### Work to complete
Among the entries that follow, the required portion opens with the line containing "raise_if negb (truthy" and closes with the line containing "require (uid =?". Give that portion again exactly, and nothing else.

### Data excerpts
(* ===== verification/Isolation.v ===== *)
(** * Tenant isolation (fleet_kernel/m8/isolation.py)

    What a worker may open, which credentials and hosts it may reach, which
    messages it may believe, and what may be shared between tenants. The file
    system is a snapshot of inodes; the sequence store, the only state the
    module writes, is a map of files. *)
From S2P Require Import Prelude PyStr PyFloat PyTime Json Sha256 PyRegex PyIO JsonText PyValue PyUuid PyUrl.
From stdpp Require Import base gmap strings list.
From Stdlib Require Import ZArith NArith Lia DecimalString.

Local Open Scope Z_scope.

(** [except c as exc: raise IsolationError(msg) from exc]: the module's own
    [IsolationError] is an [OSError] too. *)
Definition or_isolation {A} (classes : list exc_class) (msg : string) (m : res A) : res A :=
  match m with
  | Err e => if existsb (is_subclass (exn_class e)) classes then Err (Exn IsolationError msg) else Err e
  | ok => ok
  end.

(** ** Worker files *)

(* src: fleet_kernel/m8/isolation.py WorkerIdentity *)
Record WorkerIdentity := { wi_tenant : string; wi_worker : string; wi_uid : Z; wi_gid : Z }.

(** Inodes; a directory maps names to inodes. [permitted] below is the
    kernel's access check on an inode. *)
Inductive node :=
  | Dir (uid gid mode : Z) (entries : gmap string nat)
  | Reg (uid : Z) (content : bytes)
  | Symlink
  | Special (uid : Z).
Notation fs := (gmap nat node).
Definition os_error {A} (msg : string) : res A := Err (Exn OSError msg).

(** A [Path]: whether it is absolute, and its parts. *)
Record path := { p_absolute : bool; p_parts : list string }.

Definition mode_0700 : Z := 448.
Definition mode_0600 : Z := 384.

Section files.
  Variables (euid egid : Z) (permitted : nat -> bool) (f : fs).

(** [root] is the inode the identity's root path names, [None] when it names
    nothing. *)
(* src: fleet_kernel/m8/isolation.py verify_worker_identity *)
Definition verify_worker_identity (root : option nat) (w : WorkerIdentity) : res unit :=
  raise_if negb (truthy (wi_tenant w)) || negb (truthy (wi_worker w))
    with IsolationError, "worker tenant and identity are required" ;;
  raise_if negb (euid =? wi_uid w) || negb (egid =? wi_gid w)
    with IsolationError, "process UID/GID does not match immutable worker identity" ;;
  match root ≫= fun n => f !! n with
  | None => os_error "No such file or directory"
  | Some (Dir uid gid mode _) =>
      require (uid =? wi_uid w) && (gid =? wi_gid w) && (mode =? mode_0700)
        else IsolationError, "tenant worker root must be owned by the worker and mode 0700" ;;
      Ok tt
  | Some _ => Err (Exn IsolationError "tenant worker root must be owned by the worker and mode 0700")
  end.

### The completed task
  raise_if negb (truthy (wi_tenant w)) || negb (truthy (wi_worker w))
    with IsolationError, "worker tenant and identity are required" ;;
  raise_if negb (euid =? wi_uid w) || negb (egid =? wi_gid w)
    with IsolationError, "process UID/GID does not match immutable worker identity" ;;
  match root ≫= fun n => f !! n with
  | None => os_error "No such file or directory"
  | Some (Dir uid gid mode _) =>
      require (uid =? wi_uid w) && (gid =? wi_gid w) && (mode =? mode_0700)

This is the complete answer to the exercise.